Task prompt
Output a verbatim copy of the data, cut off after the line that contains "(** ** Search *)".

Collection entries:
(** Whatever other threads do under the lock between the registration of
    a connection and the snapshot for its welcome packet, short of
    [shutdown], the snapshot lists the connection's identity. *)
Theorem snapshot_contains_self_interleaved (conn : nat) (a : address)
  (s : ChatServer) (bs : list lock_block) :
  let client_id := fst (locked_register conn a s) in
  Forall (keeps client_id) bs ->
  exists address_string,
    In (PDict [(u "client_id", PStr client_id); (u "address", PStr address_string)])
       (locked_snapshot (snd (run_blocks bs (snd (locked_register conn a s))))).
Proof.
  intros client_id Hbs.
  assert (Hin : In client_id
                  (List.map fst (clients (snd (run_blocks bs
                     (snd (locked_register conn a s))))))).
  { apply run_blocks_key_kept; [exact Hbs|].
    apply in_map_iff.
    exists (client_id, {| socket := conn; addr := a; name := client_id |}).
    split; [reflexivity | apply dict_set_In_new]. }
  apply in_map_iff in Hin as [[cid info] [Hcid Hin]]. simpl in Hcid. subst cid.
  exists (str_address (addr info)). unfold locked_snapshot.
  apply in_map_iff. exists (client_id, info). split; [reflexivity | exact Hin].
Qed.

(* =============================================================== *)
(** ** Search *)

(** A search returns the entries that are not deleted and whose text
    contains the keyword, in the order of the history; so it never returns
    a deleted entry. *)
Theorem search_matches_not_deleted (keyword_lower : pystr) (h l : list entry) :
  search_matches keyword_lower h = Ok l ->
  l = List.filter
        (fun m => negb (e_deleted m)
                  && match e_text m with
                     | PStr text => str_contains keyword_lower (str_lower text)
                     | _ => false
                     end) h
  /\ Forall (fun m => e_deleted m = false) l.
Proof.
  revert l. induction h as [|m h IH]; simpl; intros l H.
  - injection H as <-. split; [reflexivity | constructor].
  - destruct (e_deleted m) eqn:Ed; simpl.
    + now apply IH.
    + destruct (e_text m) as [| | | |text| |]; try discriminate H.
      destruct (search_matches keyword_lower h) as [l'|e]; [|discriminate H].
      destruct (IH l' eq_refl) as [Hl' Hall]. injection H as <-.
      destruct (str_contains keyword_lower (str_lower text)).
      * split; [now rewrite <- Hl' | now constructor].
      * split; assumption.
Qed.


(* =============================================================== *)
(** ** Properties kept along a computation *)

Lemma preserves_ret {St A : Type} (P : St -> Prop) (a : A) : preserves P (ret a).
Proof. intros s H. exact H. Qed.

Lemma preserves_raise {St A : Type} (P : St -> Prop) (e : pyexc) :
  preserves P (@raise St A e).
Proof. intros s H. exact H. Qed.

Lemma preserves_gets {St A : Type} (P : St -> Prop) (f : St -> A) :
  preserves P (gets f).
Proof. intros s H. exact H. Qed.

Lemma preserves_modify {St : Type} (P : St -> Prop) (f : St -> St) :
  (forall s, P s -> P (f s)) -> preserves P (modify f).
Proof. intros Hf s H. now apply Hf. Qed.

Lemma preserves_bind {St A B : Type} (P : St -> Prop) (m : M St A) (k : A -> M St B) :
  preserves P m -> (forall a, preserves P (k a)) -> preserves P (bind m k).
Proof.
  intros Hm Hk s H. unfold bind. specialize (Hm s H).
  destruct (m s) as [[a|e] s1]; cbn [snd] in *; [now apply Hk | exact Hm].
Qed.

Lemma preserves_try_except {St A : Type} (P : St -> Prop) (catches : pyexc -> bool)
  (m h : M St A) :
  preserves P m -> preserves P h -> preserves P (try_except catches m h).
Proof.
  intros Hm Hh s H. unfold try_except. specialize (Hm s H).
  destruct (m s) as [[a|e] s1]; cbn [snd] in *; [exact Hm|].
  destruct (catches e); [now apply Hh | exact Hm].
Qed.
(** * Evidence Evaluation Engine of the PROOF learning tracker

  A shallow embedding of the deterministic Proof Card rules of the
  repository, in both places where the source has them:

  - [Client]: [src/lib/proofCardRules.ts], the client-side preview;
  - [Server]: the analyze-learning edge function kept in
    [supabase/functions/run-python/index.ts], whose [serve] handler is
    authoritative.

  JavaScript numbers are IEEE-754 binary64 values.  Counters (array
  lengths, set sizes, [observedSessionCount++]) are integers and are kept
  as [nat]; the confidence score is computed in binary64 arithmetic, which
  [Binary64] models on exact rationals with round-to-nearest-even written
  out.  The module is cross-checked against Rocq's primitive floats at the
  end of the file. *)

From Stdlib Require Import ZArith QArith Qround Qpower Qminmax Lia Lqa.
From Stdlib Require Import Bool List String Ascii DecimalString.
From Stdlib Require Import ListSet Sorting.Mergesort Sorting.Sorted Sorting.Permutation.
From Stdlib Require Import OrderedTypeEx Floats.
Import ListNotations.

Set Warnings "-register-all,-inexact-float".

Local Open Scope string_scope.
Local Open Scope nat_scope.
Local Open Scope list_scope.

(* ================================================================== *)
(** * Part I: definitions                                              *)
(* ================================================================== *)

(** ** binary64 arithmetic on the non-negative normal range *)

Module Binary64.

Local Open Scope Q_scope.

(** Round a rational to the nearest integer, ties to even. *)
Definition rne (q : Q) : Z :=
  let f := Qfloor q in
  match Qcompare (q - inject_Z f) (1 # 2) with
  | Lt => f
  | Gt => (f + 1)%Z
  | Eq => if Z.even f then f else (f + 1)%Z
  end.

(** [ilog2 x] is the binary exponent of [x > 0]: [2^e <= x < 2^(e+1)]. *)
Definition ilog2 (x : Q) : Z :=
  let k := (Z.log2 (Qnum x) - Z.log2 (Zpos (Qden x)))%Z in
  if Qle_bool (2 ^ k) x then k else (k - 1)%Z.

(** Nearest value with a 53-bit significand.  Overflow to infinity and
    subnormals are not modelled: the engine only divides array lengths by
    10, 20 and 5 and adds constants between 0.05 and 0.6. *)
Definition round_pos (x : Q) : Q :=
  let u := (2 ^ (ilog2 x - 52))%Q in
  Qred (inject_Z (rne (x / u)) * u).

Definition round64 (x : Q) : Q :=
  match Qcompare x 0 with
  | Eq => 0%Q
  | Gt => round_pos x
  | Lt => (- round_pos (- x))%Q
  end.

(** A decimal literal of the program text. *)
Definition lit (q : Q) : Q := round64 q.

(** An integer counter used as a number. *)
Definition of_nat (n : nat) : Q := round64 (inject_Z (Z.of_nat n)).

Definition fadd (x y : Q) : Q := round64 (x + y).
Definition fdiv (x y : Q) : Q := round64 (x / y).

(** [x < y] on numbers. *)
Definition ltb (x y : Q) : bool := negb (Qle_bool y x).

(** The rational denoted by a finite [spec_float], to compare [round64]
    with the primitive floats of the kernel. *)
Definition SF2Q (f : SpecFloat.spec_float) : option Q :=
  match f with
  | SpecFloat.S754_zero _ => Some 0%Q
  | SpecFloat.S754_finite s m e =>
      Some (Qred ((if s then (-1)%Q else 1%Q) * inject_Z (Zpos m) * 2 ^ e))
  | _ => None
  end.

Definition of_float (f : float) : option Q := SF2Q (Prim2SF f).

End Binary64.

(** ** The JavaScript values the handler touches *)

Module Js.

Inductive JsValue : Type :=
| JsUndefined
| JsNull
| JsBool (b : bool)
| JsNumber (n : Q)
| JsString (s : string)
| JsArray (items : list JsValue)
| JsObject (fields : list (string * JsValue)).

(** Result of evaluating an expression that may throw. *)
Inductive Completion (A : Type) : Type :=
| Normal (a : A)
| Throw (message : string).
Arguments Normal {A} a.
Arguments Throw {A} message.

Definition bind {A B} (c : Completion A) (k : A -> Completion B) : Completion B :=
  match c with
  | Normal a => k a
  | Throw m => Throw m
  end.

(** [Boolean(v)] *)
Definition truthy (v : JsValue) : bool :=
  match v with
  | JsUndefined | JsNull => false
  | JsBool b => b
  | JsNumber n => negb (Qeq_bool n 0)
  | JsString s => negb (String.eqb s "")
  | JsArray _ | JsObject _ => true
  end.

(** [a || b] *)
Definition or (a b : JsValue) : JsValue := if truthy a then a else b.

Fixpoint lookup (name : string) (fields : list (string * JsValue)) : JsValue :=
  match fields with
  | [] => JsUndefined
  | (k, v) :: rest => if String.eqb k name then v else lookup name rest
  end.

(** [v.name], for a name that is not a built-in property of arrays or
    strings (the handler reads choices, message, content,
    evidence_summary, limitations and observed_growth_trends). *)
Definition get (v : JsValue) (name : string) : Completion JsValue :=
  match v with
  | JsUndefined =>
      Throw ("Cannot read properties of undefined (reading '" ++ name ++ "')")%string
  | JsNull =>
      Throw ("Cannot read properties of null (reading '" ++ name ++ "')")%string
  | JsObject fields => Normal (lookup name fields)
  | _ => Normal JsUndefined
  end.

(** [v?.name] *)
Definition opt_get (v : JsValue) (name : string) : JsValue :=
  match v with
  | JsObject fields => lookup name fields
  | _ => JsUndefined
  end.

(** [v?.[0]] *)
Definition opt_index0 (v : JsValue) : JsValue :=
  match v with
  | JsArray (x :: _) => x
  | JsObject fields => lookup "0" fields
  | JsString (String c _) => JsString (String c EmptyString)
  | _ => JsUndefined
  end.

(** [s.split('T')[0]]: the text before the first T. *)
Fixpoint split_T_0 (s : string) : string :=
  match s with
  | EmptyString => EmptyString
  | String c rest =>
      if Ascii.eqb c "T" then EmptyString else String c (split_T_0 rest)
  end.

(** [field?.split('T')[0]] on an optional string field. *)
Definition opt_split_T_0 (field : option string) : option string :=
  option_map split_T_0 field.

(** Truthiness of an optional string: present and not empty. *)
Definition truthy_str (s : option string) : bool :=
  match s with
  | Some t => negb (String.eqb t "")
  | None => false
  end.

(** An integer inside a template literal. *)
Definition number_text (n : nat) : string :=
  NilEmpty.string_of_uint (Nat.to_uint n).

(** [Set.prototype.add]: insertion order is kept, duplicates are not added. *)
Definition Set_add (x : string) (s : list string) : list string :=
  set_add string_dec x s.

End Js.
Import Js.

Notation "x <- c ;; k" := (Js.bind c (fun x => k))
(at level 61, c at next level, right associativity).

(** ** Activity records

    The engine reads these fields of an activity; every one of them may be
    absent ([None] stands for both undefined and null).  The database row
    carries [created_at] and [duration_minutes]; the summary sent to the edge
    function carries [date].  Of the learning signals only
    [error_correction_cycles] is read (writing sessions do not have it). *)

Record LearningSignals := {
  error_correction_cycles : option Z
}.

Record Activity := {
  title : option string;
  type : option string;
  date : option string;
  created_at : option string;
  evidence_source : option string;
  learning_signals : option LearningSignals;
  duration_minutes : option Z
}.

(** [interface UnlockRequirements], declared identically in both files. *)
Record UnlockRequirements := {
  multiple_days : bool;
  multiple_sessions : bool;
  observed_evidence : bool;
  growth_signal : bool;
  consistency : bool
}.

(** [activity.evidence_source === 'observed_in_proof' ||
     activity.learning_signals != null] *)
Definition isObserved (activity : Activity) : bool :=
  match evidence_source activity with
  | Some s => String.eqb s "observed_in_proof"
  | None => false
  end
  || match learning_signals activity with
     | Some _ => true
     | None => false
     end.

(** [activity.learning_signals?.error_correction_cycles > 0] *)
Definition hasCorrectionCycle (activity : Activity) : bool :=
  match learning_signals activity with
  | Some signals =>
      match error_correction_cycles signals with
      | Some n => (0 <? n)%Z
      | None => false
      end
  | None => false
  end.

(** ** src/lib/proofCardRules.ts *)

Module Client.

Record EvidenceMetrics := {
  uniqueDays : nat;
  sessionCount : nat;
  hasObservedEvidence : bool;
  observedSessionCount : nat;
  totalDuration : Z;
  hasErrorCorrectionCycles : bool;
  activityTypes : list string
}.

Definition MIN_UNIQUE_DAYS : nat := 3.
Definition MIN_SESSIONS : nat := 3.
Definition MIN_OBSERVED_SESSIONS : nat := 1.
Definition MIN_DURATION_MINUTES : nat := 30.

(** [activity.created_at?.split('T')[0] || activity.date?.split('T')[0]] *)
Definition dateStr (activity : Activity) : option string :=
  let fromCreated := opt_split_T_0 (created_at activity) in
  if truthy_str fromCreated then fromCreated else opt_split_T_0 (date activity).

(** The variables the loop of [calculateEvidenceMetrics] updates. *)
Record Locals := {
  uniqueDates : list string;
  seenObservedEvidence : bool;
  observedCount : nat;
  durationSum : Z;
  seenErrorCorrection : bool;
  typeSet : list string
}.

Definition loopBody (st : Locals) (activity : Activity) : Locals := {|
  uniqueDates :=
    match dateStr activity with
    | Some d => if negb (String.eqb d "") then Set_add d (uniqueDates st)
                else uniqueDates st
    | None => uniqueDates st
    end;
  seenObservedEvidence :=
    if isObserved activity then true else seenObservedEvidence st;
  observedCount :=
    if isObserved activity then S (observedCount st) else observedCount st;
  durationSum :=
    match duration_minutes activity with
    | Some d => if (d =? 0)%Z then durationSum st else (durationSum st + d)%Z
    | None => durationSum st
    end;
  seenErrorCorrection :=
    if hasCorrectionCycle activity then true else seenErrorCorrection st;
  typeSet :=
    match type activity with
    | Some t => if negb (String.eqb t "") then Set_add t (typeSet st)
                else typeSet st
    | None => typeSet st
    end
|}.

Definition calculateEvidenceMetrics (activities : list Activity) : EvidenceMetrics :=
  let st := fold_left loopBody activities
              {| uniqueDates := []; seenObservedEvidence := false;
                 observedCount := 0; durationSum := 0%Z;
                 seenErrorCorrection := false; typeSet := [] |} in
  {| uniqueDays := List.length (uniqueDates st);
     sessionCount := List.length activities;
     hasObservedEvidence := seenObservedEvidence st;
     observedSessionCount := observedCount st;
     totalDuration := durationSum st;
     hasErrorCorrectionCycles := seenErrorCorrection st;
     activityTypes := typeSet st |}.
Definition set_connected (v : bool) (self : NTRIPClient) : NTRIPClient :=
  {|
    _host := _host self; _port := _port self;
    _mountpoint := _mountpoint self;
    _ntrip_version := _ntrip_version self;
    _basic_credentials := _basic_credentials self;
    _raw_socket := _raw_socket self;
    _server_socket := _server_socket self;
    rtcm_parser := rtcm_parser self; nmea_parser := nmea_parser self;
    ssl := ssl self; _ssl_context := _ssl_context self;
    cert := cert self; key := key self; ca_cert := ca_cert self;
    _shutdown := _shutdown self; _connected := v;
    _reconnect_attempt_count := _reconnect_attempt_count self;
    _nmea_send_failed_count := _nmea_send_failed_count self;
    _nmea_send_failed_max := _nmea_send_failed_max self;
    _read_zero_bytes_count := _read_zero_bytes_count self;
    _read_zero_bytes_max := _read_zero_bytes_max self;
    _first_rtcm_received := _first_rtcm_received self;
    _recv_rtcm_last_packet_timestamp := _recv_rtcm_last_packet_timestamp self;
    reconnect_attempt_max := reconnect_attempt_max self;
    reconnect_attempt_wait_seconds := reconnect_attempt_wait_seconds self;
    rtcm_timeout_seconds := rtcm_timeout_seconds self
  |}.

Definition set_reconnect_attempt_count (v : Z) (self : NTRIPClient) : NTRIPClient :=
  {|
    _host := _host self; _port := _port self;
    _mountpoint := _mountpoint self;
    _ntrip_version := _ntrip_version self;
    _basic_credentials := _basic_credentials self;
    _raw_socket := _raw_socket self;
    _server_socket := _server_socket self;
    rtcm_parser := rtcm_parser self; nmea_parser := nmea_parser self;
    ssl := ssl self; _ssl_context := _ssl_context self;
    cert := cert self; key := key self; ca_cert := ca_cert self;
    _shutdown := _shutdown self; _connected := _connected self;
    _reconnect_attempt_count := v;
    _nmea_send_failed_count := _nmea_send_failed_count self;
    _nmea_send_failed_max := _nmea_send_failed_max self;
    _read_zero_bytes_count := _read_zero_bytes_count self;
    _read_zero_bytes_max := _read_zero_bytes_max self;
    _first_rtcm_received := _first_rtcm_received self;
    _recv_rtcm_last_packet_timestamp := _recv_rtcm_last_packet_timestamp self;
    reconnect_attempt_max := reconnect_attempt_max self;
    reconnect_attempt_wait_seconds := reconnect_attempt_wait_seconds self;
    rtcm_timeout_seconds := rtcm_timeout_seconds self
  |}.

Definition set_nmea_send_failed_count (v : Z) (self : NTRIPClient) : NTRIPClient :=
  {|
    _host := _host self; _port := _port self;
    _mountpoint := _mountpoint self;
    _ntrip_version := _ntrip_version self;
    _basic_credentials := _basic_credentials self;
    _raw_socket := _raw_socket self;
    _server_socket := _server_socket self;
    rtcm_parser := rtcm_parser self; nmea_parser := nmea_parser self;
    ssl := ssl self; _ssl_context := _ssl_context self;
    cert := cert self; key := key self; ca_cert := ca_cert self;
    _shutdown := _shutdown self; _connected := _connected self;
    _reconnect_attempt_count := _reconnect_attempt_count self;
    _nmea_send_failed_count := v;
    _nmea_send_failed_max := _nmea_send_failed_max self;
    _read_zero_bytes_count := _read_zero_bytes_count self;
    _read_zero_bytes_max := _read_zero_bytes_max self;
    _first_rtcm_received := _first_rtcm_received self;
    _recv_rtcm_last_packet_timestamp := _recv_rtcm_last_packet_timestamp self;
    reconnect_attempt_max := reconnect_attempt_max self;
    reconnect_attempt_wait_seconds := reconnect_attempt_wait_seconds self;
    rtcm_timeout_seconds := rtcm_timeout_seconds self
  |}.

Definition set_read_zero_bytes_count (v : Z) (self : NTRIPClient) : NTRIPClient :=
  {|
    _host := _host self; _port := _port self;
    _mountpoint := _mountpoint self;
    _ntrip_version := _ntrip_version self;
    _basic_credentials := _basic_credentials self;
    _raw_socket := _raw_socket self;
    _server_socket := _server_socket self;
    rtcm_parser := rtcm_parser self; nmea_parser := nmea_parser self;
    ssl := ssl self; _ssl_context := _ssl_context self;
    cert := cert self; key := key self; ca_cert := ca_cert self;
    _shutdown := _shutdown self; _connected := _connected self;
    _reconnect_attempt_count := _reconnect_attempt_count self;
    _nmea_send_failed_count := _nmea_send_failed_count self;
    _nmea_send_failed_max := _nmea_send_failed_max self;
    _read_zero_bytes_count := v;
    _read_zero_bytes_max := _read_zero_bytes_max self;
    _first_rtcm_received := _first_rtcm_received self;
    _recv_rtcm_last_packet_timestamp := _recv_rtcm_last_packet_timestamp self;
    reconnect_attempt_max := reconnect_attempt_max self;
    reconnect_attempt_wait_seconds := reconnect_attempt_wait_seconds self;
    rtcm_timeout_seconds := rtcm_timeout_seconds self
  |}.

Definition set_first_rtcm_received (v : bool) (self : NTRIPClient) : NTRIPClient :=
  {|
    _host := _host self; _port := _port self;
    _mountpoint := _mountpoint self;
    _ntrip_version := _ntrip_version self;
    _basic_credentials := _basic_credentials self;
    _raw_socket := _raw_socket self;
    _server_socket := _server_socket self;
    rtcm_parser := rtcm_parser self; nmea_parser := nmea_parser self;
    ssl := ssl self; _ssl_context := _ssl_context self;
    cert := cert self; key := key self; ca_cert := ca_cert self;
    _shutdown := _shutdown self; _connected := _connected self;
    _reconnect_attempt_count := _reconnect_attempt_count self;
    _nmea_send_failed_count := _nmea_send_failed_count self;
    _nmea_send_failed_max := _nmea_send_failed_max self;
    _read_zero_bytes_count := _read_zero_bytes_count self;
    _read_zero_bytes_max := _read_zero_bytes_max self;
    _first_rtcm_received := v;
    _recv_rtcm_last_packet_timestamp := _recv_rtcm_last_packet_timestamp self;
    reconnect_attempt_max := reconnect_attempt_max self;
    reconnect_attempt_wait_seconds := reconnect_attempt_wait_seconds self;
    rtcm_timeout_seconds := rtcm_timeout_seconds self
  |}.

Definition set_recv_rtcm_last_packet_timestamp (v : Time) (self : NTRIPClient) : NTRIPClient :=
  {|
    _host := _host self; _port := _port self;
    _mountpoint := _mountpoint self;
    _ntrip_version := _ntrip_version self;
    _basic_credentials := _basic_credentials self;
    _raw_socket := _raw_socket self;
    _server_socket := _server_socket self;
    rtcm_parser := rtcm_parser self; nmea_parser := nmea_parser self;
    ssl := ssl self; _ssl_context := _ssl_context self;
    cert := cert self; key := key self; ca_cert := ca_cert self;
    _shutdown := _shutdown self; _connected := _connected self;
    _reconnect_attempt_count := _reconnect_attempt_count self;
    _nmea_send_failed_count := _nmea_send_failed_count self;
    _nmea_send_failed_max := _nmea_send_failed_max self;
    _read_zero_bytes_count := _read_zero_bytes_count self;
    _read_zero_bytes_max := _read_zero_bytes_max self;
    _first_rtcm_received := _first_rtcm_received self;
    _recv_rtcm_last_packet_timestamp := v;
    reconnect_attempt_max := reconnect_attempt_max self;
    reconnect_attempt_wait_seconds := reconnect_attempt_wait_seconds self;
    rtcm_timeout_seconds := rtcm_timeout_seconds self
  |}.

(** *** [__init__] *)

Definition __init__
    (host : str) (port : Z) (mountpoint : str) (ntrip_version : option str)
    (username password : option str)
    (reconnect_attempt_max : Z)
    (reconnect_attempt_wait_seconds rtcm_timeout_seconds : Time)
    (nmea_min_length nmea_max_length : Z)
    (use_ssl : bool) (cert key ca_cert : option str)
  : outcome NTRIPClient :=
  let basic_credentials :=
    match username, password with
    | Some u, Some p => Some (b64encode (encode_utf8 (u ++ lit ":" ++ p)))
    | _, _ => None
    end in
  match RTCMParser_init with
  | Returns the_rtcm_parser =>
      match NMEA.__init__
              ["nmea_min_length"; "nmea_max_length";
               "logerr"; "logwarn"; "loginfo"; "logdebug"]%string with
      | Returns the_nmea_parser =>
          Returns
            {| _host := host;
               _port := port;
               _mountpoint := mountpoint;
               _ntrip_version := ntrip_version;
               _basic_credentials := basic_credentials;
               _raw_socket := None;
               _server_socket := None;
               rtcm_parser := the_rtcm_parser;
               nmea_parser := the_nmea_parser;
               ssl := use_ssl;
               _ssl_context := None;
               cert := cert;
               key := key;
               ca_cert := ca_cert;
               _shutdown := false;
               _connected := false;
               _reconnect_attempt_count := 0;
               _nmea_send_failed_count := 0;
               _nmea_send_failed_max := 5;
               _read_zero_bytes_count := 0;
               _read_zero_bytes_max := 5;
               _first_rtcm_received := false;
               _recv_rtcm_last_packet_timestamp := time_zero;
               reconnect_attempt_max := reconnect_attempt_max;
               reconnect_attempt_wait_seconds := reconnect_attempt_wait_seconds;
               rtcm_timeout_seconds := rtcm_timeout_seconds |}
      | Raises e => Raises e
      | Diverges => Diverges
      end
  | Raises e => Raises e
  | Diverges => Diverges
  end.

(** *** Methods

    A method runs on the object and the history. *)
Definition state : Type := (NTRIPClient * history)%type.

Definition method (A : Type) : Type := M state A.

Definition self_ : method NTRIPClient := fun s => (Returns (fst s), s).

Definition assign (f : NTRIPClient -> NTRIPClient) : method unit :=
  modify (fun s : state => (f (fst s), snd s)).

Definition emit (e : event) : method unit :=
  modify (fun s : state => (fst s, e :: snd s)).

Completed task
(** Whatever other threads do under the lock between the registration of
    a connection and the snapshot for its welcome packet, short of
    [shutdown], the snapshot lists the connection's identity. *)
Theorem snapshot_contains_self_interleaved (conn : nat) (a : address)
  (s : ChatServer) (bs : list lock_block) :
  let client_id := fst (locked_register conn a s) in
  Forall (keeps client_id) bs ->
  exists address_string,
    In (PDict [(u "client_id", PStr client_id); (u "address", PStr address_string)])
       (locked_snapshot (snd (run_blocks bs (snd (locked_register conn a s))))).
Proof.
  intros client_id Hbs.
  assert (Hin : In client_id
                  (List.map fst (clients (snd (run_blocks bs
                     (snd (locked_register conn a s))))))).
  { apply run_blocks_key_kept; [exact Hbs|].
    apply in_map_iff.
    exists (client_id, {| socket := conn; addr := a; name := client_id |}).
    split; [reflexivity | apply dict_set_In_new]. }
  apply in_map_iff in Hin as [[cid info] [Hcid Hin]]. simpl in Hcid. subst cid.
  exists (str_address (addr info)). unfold locked_snapshot.
  apply in_map_iff. exists (client_id, info). split; [reflexivity | exact Hin].
Qed.

(* =============================================================== *)
(** ** Search *)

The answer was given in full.